By Bart Hildreth
We Methodists have it in our D.N.A. to know that there is something about governance (method), which matters to missional effectiveness. But it’s not just about our heritage, it’s critical to our future. As Bishop Schnase has said, if we are to reform the United Methodist Church we have to create “technically elegant systems of governance.”
This past year the Ozarks North & South Districts began an experiment that we believe is the first of its kind in the UMC. For years now, we have worked to integrate the culture and functioning of our two districts, such that all of our committees and ministries (with the exception of our dCoM), function as one. However, when Bishop Schanse decided that the time was right to ask me to serve as Superintendent for both districts, our leadership team began moving toward a “One Board Model” for governing.

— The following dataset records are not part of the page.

(* ===== verification/Interleave.v ===== *)
(** * Interleavings

    Threads that take atomic steps over a shared store, in any order: the step relation of the
    concurrent components, invariants of everything reachable, and sums over the threads, which an
    invariant uses to say how many threads are at a place of their program. *)

From stdpp Require Import base list relations.
From Stdlib Require Import Lia.

(** One atomic step of a thread. The choice resolves what the code leaves open: the branch taken on an
    outcome that is not modelled, or a [compare_exchange_weak] that fails without a reason. *)
Class ThreadProgram (S P C : Type) : Type := thread_step : C -> S -> P -> option (S * P).

(** What holds of [a] and is kept by every step holds of all that [a] reaches. *)
Lemma reachable_invariant {A} (R : relation A) (Inv : A -> Prop) a b :
  Inv a -> (forall x y, Inv x -> R x y -> Inv y) -> rtc R a b -> Inv b.
Proof. intros H0 Hstep Hr. induction Hr as [|x y z Hxy _ IH]; [done|]. apply IH. by eapply Hstep. Qed.

Section Interleave.
Context {S P C : Type} `{ThreadProgram S P C}.

Definition config : Type := S * list P.

Inductive step : config -> config -> Prop :=
| step_thread c i s ts p s' p' :
    ts !! i = Some p -> thread_step c s p = Some (s', p') -> step (s, ts) (s', <[i := p']> ts).

(** The step of thread [i] with a choice, and a schedule of such steps. *)
Definition exec_step (k : nat * C) (cfg : config) : option config :=
  match cfg.2 !! k.1 with
  | None => None
  | Some p =>
      match thread_step k.2 cfg.1 p with
      | None => None
      | Some (s, p) => Some (s, <[k.1 := p]> cfg.2)
      end
  end.

Fixpoint exec (schedule : list (nat * C)) (cfg : config) : option config :=
  match schedule with
  | [] => Some cfg
  | k :: schedule => match exec_step k cfg with None => None | Some cfg => exec schedule cfg end
  end.

Lemma exec_step_sound k cfg cfg' : exec_step k cfg = Some cfg' -> step cfg cfg'.
Proof.
  destruct cfg as [s ts], k as [i c]. unfold exec_step. cbn. intros E.
  destruct (ts !! i) as [p|] eqn:Hi; [|done]. destruct (thread_step c s p) as [[s' p']|] eqn:Hp; [|done].
  injection E as <-. by econstructor.
Qed.

Lemma exec_sound schedule cfg cfg' : exec schedule cfg = Some cfg' -> rtc step cfg cfg'.
Proof.
  revert cfg. induction schedule as [|k schedule IH]; intros cfg; cbn [exec]; [by intros [= ->]|].
  destruct (exec_step k cfg) as [cfg1|] eqn:E; [|done]. intros Hs.
  eapply rtc_l; [by eapply exec_step_sound|by apply IH].
Qed.

(** How many threads, each counted with a weight. *)
Fixpoint total (w : P -> nat) (ts : list P) : nat :=
  match ts with [] => 0 | p :: ts => w p + total w ts end.

Lemma total_insert w ts i p p' : ts !! i = Some p -> total w (<[i := p']> ts) + w p = total w ts + w p'.
Proof.
  revert i. induction ts as [|q ts IH]; intros [|i] Hi; [done|done|injection Hi as ->; cbn; lia|].
  specialize (IH i Hi). change (<[Datatypes.S i := p']> (q :: ts)) with (q :: <[i := p']> ts). cbn [total]. lia.
Qed.

Lemma total_lookup w ts i p : ts !! i = Some p -> w p <= total w ts.
Proof.
  revert i. induction ts as [|q ts IH]; intros [|i] Hi; [done|done|injection Hi as ->; cbn; lia|].
  specialize (IH i Hi). cbn [total]. lia.
Qed.

Lemma total_zero w ts : total w ts = 0 <-> Forall (fun p => w p = 0) ts.
Proof. induction ts as [|q ts IH]; cbn [total]; [done|]. rewrite Forall_cons, <- IH. lia. Qed.

Lemma total_le w v ts : (forall p, w p <= v p) -> total w ts <= total v ts.
Proof. intros Hw. induction ts as [|q ts IH]; cbn [total]; [done|]. specialize (Hw q). lia. Qed.

Lemma total_add w v u ts : (forall p, w p <= v p + u p) -> total w ts <= total v ts + total u ts.
Proof. intros Hw. induction ts as [|q ts IH]; cbn [total]; [done|]. specialize (Hw q). lia. Qed.

Lemma total_ext w v ts : (forall p, w p = v p) -> total w ts = total v ts.
Proof. intros Hw. induction ts as [|q ts IH]; cbn [total]; [done|]. by rewrite Hw, IH. Qed.

Lemma total_app w ts us : total w (ts ++ us) = total w ts + total w us.
Proof. induction ts as [|q ts IH]; cbn [total app]; [done|]. lia. Qed.

Lemma total_one w p : total w [p] = w p.
Proof. cbn [total]. lia. Qed.

Lemma total_witness w ts : 1 <= total w ts -> exists i p, ts !! i = Some p /\ 1 <= w p.
Proof.
  induction ts as [|q ts IH]; cbn [total]; [lia|]. intros Ht. destruct (decide (1 <= w q)) as [Hq|Hq].
  - by exists 0, q.
  - destruct IH as (i & p & Hi & Hp); [lia|]. by exists (Datatypes.S i), p.
Qed.

Lemma total_two w ts i j p q :
  ts !! i = Some p -> ts !! j = Some q -> i <> j -> w p + w q <= total w ts.
Proof.
  revert i j. induction ts as [|r ts IH]; intros [|i] [|j] Hi Hj Hn; try done; cbn [total].
  - injection Hi as ->. pose proof (total_lookup w ts j q Hj). lia.
  - injection Hj as ->. pose proof (total_lookup w ts i p Hi). lia.
  - specialize (IH i j Hi Hj ltac:(congruence)). lia.
Qed.
End Interleave.
Arguments config S P : clear implicits.
#[global] Arguments total : simpl never.

(** The change of every sum of an invariant at the step of one thread. *)
Ltac totals Hi p' :=
  repeat match goal with
  | |- context [total ?w (<[?i := p']> ?ts)] =>
      lazymatch goal with
      | _ : total w (<[i := p']> ts) + _ = _ |- _ => fail
      | _ => pose proof (total_insert w ts i _ p' Hi)
      end
  end.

Many in the Missouri Conference have heard of the “One Board Model” that is often a part of HCI prescriptions. However, as far as we know, it’s never been applied to the governing of two districts. What’s more, in many and maybe most of the churches where attempts have been made to employ this model instead of a shift in paradigm in which the board “governs,” the board has simply “managed” with fewer people. This is understandable because most of us default to what we know best, and most of us have experience in our workplace with management—either we are in management, or we have a manager to whom we are accountable. Under crisis this is especially true—we revert to what is most familiar! What isn’t as familiar, but maybe more critical, is the need for good governance. Good governance ties an organization closely to its owner. And, in the case of the church, we belong to Jesus Christ. Good governance is outwardly focused and forward looking. It gives priority of service to those “outside” itself, over those who are “insiders.”
As our Bishop has said, “the church fulfills its mission at the edge. The margin is where the action is.” Good governance is relentless in its pursuit of the organization’s mission—of its ends. It establishes clear boundaries and roles in its development of policies, and understands that it is not management. Good governance provides a system for monitoring performance and holding individuals accountable. It leads the organization to think creatively about the adaptive situation in which we find ourselves, and to move strategically in response.

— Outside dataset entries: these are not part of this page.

Definition set_last_peer (st : H2DispatcherConnectionState) (sid : Z) :
    H2DispatcherConnectionState :=
  mkDispatch (streams st) sid (goaway_last_stream_id st) (continuation_stream_id st)
    (expecting_continuation st) (goaway_received st).

Definition set_continuation (st : H2DispatcherConnectionState) (expecting : bool) (sid : Z) :
    H2DispatcherConnectionState :=
  mkDispatch (streams st) (last_peer_stream_id st) (goaway_last_stream_id st) sid expecting
    (goaway_received st).

Definition set_goaway (st : H2DispatcherConnectionState) (last : Z) :
    H2DispatcherConnectionState :=
  mkDispatch (streams st) (last_peer_stream_id st) last (continuation_stream_id st)
    (expecting_continuation st) true.

(** ** Http2FrameDispatcher::dispatch *)

(** The [isHeaders()] branch. *)
Definition dispatch_headers (f : Http2Frame) (sid : Z) (st : H2DispatcherConnectionState) :
    H2DispatchResult * H2DispatcherConnectionState :=
  let stream := streamState st sid in
  if isRemoteClosed stream then (streamError sid ProtocolError, set_stream st sid stream)
  else
    let '(stream, st) :=
      if decide (stream = Idle)
      then (Open, if last_peer_stream_id st <? sid then set_last_peer st sid else st)
      else (stream, st) in
    let stream := if isEndStream (header f) then markRemoteEndStream stream else stream in
    let st := set_stream st sid stream in
    let st := if negb (isEndHeaders (header f)) then set_continuation st true sid
              else set_continuation st false 0 in
    (deliver sid, st).

(** The [isData()] branch. *)
Definition dispatch_data (f : Http2Frame) (sid : Z) (st : H2DispatcherConnectionState) :
    H2DispatchResult * H2DispatcherConnectionState :=
  match streams st !! sid with
  | None => (streamError sid ProtocolError, st)
  | Some stream =>
      if negb (canReceiveData stream) then (streamError sid ProtocolError, st)
      else
        (deliver sid,
         if isEndStream (header f) then set_stream st sid (markRemoteEndStream stream) else st)
  end.

(** The [isContinuation()] branch. *)
Definition dispatch_continuation (f : Http2Frame) (sid : Z) (st : H2DispatcherConnectionState) :
    H2DispatchResult * H2DispatcherConnectionState :=
  if negb (expecting_continuation st) || negb (sid =? continuation_stream_id st)
  then (connectionError ProtocolError, st)
  else (deliver sid, if isEndHeaders (header f) then set_continuation st false 0 else st).

Definition dispatch (f : Http2Frame) (st : H2DispatcherConnectionState) :
    H2DispatchResult * H2DispatcherConnectionState :=
  let sid := streamId f in
  if requiresNonZeroStream f && (sid =? 0) then (connectionError ProtocolError, st)
  else if requiresZeroStream f && negb (sid =? 0) then (connectionError ProtocolError, st)
  else if expecting_continuation st &&
          (negb (is_type Continuation f) || negb (sid =? continuation_stream_id st))
  then (connectionError ProtocolError, st)
  else if isNewStreamRejectedByGoaway f st sid then (streamError sid ProtocolError, st)
  else if is_type Headers f then dispatch_headers f sid st
  else if is_type Data f then dispatch_data f sid st
  else if is_type Continuation f then dispatch_continuation f sid st
  else if is_type RstStream f then (deliver sid, set_stream st sid Closed)
  else if is_type GoAway f then
    (default_result,
     set_goaway st (match f with GoAwayFrame _ last _ _ => last | _ => goaway_last_stream_id st end))
  else if is_type WindowUpdate f then
    if match f with WindowUpdateFrame _ inc => inc =? 0 | _ => false end
    then if sid =? 0 then (connectionError ProtocolError, st)
         else (streamError sid ProtocolError, st)
    else (mkResult [mkAction UpdateWindow sid NoError] NoError ScopeNone true, st)
  else if isStreamFrame f then (deliver sid, st)
  else (default_result, st).

(** ** Facts about one call *)

Lemma set_stream_id_eq st sid s : streams st !! sid = Some s -> set_stream st sid s = st.
Proof. intros H. unfold set_stream. rewrite insert_id by done. by destruct st. Qed.

Lemma streamState_closed st sid :
  isRemoteClosed (streamState st sid) = true -> streams st !! sid = Some (streamState st sid).
Proof. unfold streamState. by destruct (streams st !! sid). Qed.

(** The three outcomes of a call, with the state each leaves. *)
Inductive verdict (f : Http2Frame) (st : H2DispatcherConnectionState) :
    H2DispatchResult * H2DispatcherConnectionState -> Prop :=
| verdict_connection : verdict f st (connectionError ProtocolError, st)
| verdict_stream : verdict f st (streamError (streamId f) ProtocolError, st)
| verdict_ok r st' : ok r = true -> error_scope r = ScopeNone -> verdict f st (r, st').

Lemma dispatch_headers_cases f sid st :
  dispatch_headers f sid st = (streamError sid ProtocolError, st) /\
    isRemoteClosed (streamState st sid) = true \/
  isRemoteClosed (streamState st sid) = false /\
  exists st', dispatch_headers f sid st = (deliver sid, st') /\
    streams st' = <[sid := if isEndStream (header f)
                           then markRemoteEndStream
                                  (if decide (streamState st sid = Idle) then Open
                                   else streamState st sid)
                           else (if decide (streamState st sid = Idle) then Open
                                 else streamState st sid)]> (streams st).
Proof.
  unfold dispatch_headers. destruct (isRemoteClosed (streamState st sid)) eqn:Hr.
  - left. split; [|done]. rewrite set_stream_id_eq; [done|by apply streamState_closed].
  - right. split; [done|]. destruct (decide (streamState st sid = Idle)) as [Hi|Hi].
    + destruct (last_peer_stream_id st <? sid), (isEndHeaders (header f)); simpl;
        eexists; (split; [reflexivity|]); done.
    + destruct (isEndHeaders (header f)); simpl; eexists; (split; [reflexivity|]); done.
Qed.

Lemma dispatch_verdict f st : verdict f st (dispatch f st).
Proof.
  unfold dispatch. set (sid := streamId f).
  destruct (requiresNonZeroStream f && (sid =? 0)); [constructor|].
  destruct (requiresZeroStream f && negb (sid =? 0)); [constructor|].
  destruct (expecting_continuation st &&
            (negb (is_type Continuation f) || negb (sid =? continuation_stream_id st)));
    [constructor|].
  destruct (isNewStreamRejectedByGoaway f st sid); [constructor|].
  destruct (is_type Headers f).
  { destruct (dispatch_headers_cases f sid st) as [[-> _]|(_ & st' & -> & _)]; by constructor. }
  destruct (is_type Data f).
  { unfold dispatch_data. destruct (streams st !! sid) as [s|]; [|constructor].
    destruct (canReceiveData s); simpl; by constructor. }
  destruct (is_type Continuation f).
  { unfold dispatch_continuation. case_match; by constructor. }
  destruct (is_type RstStream f); [by constructor|].
  destruct (is_type GoAway f); [by constructor|].
  destruct (is_type WindowUpdate f).
  { destruct (match f with WindowUpdateFrame _ inc => inc =? 0 | _ => false end);
      [destruct (sid =? 0)|]; by constructor. }
  destruct (isStreamFrame f); by constructor.
Qed.

Lemma dispatch_outcome f st :
  let '(r, st') := dispatch f st in
  (ok r = false ->
     st' = st /\ error_code r = ProtocolError /\
     ((error_scope r = ScopeConnection /\ actions r = [mkAction SendGoaway 0 ProtocolError]) \/
      (error_scope r = ScopeStream /\
       actions r = [mkAction SendRstStream (streamId f) ProtocolError]))) /\
  (ok r = true ->
     error_scope r = ScopeNone /\ error_code r = NoError /\
     Forall (fun a => act_type a <> SendGoaway /\ act_type a <> SendRstStream) (actions r)).
Proof.
  assert (forall r st', dispatch f st = (r, st') -> ok r = true ->
          error_code r = NoError /\
          Forall (fun a => act_type a <> SendGoaway /\ act_type a <> SendRstStream) (actions r))
    as Hok.
  { intros r st'. unfold dispatch, dispatch_headers, dispatch_data, dispatch_continuation.
    intros E Hr. repeat (case_match; simplify_eq/=; try done);
      (split; [done|]; repeat constructor; done). }
  destruct (dispatch f st) as [r st'] eqn:E.
  pose proof (dispatch_verdict f st) as Hv. rewrite E in Hv.
  inversion Hv; subst; simpl; (split; [|try done]).
  - intros _. split_and!; [done|done|by left].
  - intros _. split_and!; [done|done|by right].
  - congruence.
  - intros Hr. destruct (Hok _ _ eq_refl Hr). done.
Qed.

(** error reporting is exact and atomic: a rejected frame leaves the protocol state untouched
    and produces exactly one action - GOAWAY for a connection error, RST_STREAM on the frame's
    stream for a stream error; an accepted frame produces neither. *)
Theorem dispatch_error_atomic f st :
  let '(r, st') := dispatch f st in
  (ok r = false ->
     st' = st /\ error_code r = ProtocolError /\
     ((error_scope r = ScopeConnection /\ actions r = [mkAction SendGoaway 0 ProtocolError]) \/
      (error_scope r = ScopeStream /\
       actions r = [mkAction SendRstStream (streamId f) ProtocolError]))) /\
  (ok r = true ->
     error_scope r = ScopeNone /\ error_code r = NoError /\
     Forall (fun a => act_type a <> SendGoaway /\ act_type a <> SendRstStream) (actions r)).
Proof. apply dispatch_outcome. Qed.

(** ** Histories

    A history is the list of the frames dispatched so far with the results they got, oldest
    first.  The abstract views below are functions of the history alone: they never look at the
    dispatcher's tables. *)

Definition history : Type := list (Http2Frame * H2DispatchResult).

Fixpoint dispatch_all (fs : list Http2Frame) (st : H2DispatcherConnectionState) :
    history * H2DispatcherConnectionState :=
  match fs with
  | [] => ([], st)
  | f :: fs =>
      let '(r, st') := dispatch f st in
      let '(tr, st'') := dispatch_all fs st' in
      ((f, r) :: tr, st'')
  end.

(** What the peer may still send on one stream. *)
Inductive recv_state : Type := Never | Receiving | Finished.

#[export] Instance recv_state_eq_dec : EqDecision recv_state.
Proof. solve_decision. Defined.

Definition recv_event (sid : Z) (s : recv_state) (e : Http2Frame * H2DispatchResult) :
    recv_state :=
  let '(f, r) := e in
  if ok r && (streamId f =? sid) then
    match fh_type (header f) with
    | Headers =>
        match s with
        | Finished => Finished
        | _ => if isEndStream (header f) then Finished else Receiving
        end
    | Data => if isEndStream (header f) then Finished else s
    | RstStream => Finished
    | _ => s
    end
  else s.

Definition recv_of (tr : history) (sid : Z) : recv_state := foldl (recv_event sid) Never tr.

(** The stream whose header block is open, if any. *)
Definition block_event (s : option Z) (e : Http2Frame * H2DispatchResult) : option Z :=
  let '(f, r) := e in
  if ok r then
    match fh_type (header f) with
    | Headers => if isEndHeaders (header f) then None else Some (streamId f)
    | Continuation => if isEndHeaders (header f) then None else s
    | _ => s
    end
  else s.

Definition open_block (tr : history) : option Z := foldl block_event None tr.

(** The last stream the peer's latest GOAWAY promises to process, if one came. *)
Definition goaway_event (s : option Z) (e : Http2Frame * H2DispatchResult) : option Z :=
  let '(f, r) := e in
  if ok r then
    match fh_type (header f) with
    | GoAway => Some (match f with GoAwayFrame _ last _ _ => last | _ => default 0 s end)
    | _ => s
    end
  else s.

Definition goaway_of (tr : history) : option Z := foldl goaway_event None tr.

(** How a table entry is read: entries other than these are never created. *)
Definition entry_view (e : option H2StreamLifecycleState) : option recv_state :=
  match e with
  | None => Some Never
  | Some Open => Some Receiving
  | Some (HalfClosedRemote | Closed) => Some Finished
  | Some _ => None
  end.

This is what we are attempting in the Ozarks North and South.
At the end of the day, however, it’s not about what happens in our two districts—it’s about local church effectiveness. The local church is where new disciples of Jesus Christ are made and the world is transformed. By governing better, we expect to be able to free up more persons for local church leadership. What’s more, we expect to be able to model for our churches a “technically elegant system of governance,” and to build a platform from which we can better teach good governance in our churches.
While creating these systems is no guarantee of achieving our mission, or panacea for all that ails the church, we believe it is a step in the right direction—a lever for missionally-directed change. Eventually, we hope to have a set of our governing policies posted online on our district website. Stay tuned.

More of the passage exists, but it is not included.